Records for the task:
......

Lemma Release_fields ctx g (e : env A) :
  g_key (Release ctx g e).1 = g_key g ∧ g_id (Release ctx g e).1 = g_id g ∧
  g_onLost (Release ctx g e).1 = g_onLost g.
Proof.
  rewrite Release_eq. destruct (g_held g); [|done]. cbv zeta. destruct (done_ctx _ _); [done|].
  by destruct (lease_Get _ _).
Qed.

Lemma renew_tick_cinv ctx gid s : cinv s → cinv (renew_tick ctx gid s).2.
Proof.
  intros HI. unfold renew_tick. run_m. destruct (c_guards s !! gid) as [g|]; [|done].
  assert (cinv (on_guard gid false (renew_op ctx (g_key g)) s).2) as H1.
  { apply on_guard_cinv; [|done]. intros g0 e. unfold renew_op. run_m. by destruct (renewOnce ctx g0 _ e). }
  destruct (on_guard gid false (renew_op ctx (g_key g)) s) as [[] s1]; by apply (spawn_cinv _ s1).
Qed.

Lemma renew_lost_cinv gid s : cinv s → cinv (renew_lost gid s).2.
Proof.
  intros HI. unfold renew_lost. run_m. destruct (c_guards s !! gid) as [g|]; [|done].
  destruct (g_onLost g) as [n|]; [|by apply (spawn_cinv _ s)].
  pose proof (onLost_cinv n s HI) as H2. destruct (onLost n s) as [u s2].
  by apply (spawn_cinv _ s2).
Qed.

Lemma take_task_cinv i t s :
  c_tasks s !! i = Some t → (∀ p k n, t ≠ TCleanup p k n) → cinv s →
  cinv (set_tasks (delete i (c_tasks s)) s).
Proof.
  intros Ht Hne HI. eapply (cinv_frame s); simpl; [done..| |apply same_guards_refl].
  intros p k n Hin. eapply elem_of_delete; [done..|]. intros <-. by eapply Hne.
Qed.

Lemma cleanup_hit key e s :
  c_engaged s !! key = Some e →
  let s' := (cleanup key (en_token e) s).2 in
  c_engaged s' = delete key (c_engaged s) ∧ c_guards s' = c_guards s ∧ c_fresh s' = c_fresh s ∧
  (∀ t, t ∈ c_tasks s → t ∈ c_tasks s') ∧
  (∀ n, en_started e = true → en_cancel e = Some n → n ∈ cs_cancelled (w_ctxs (c_world s'))) ∧
  (∀ gid, en_fence e = Some gid → TRelease Background gid ∈ c_tasks s').
Proof.
  intros He s'. subst s'. unfold cleanup, cancel_opt, lift_world, w_cancel, spawn. run_m. rewrite He.
  rewrite bool_decide_eq_true_2 by done.
  destruct (en_started e), (en_cancel e) as [n|], (en_fence e) as [gid|]; simpl; split_ands; set_solver.
Qed.

Lemma cleanup_miss key token s :
  (∀ e, c_engaged s !! key = Some e → en_token e ≠ token) → (cleanup key token s).2 = s.
Proof.
  intros Hm. unfold cleanup. run_m. destruct (c_engaged s !! key) as [e|]; [|done].
  by rewrite bool_decide_eq_false_2 by (by apply Hm).
Qed.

......

Work to complete:
Take the entries above and copy them exactly from the first line through the line with "assert (cinv (on_guard"; leave out every line after it.

Your solution:
Lemma Release_fields ctx g (e : env A) :
  g_key (Release ctx g e).1 = g_key g ∧ g_id (Release ctx g e).1 = g_id g ∧
  g_onLost (Release ctx g e).1 = g_onLost g.
Proof.
  rewrite Release_eq. destruct (g_held g); [|done]. cbv zeta. destruct (done_ctx _ _); [done|].
  by destruct (lease_Get _ _).
Qed.

Lemma renew_tick_cinv ctx gid s : cinv s → cinv (renew_tick ctx gid s).2.
Proof.
  intros HI. unfold renew_tick. run_m. destruct (c_guards s !! gid) as [g|]; [|done].
  assert (cinv (on_guard gid false (renew_op ctx (g_key g)) s).2) as H1.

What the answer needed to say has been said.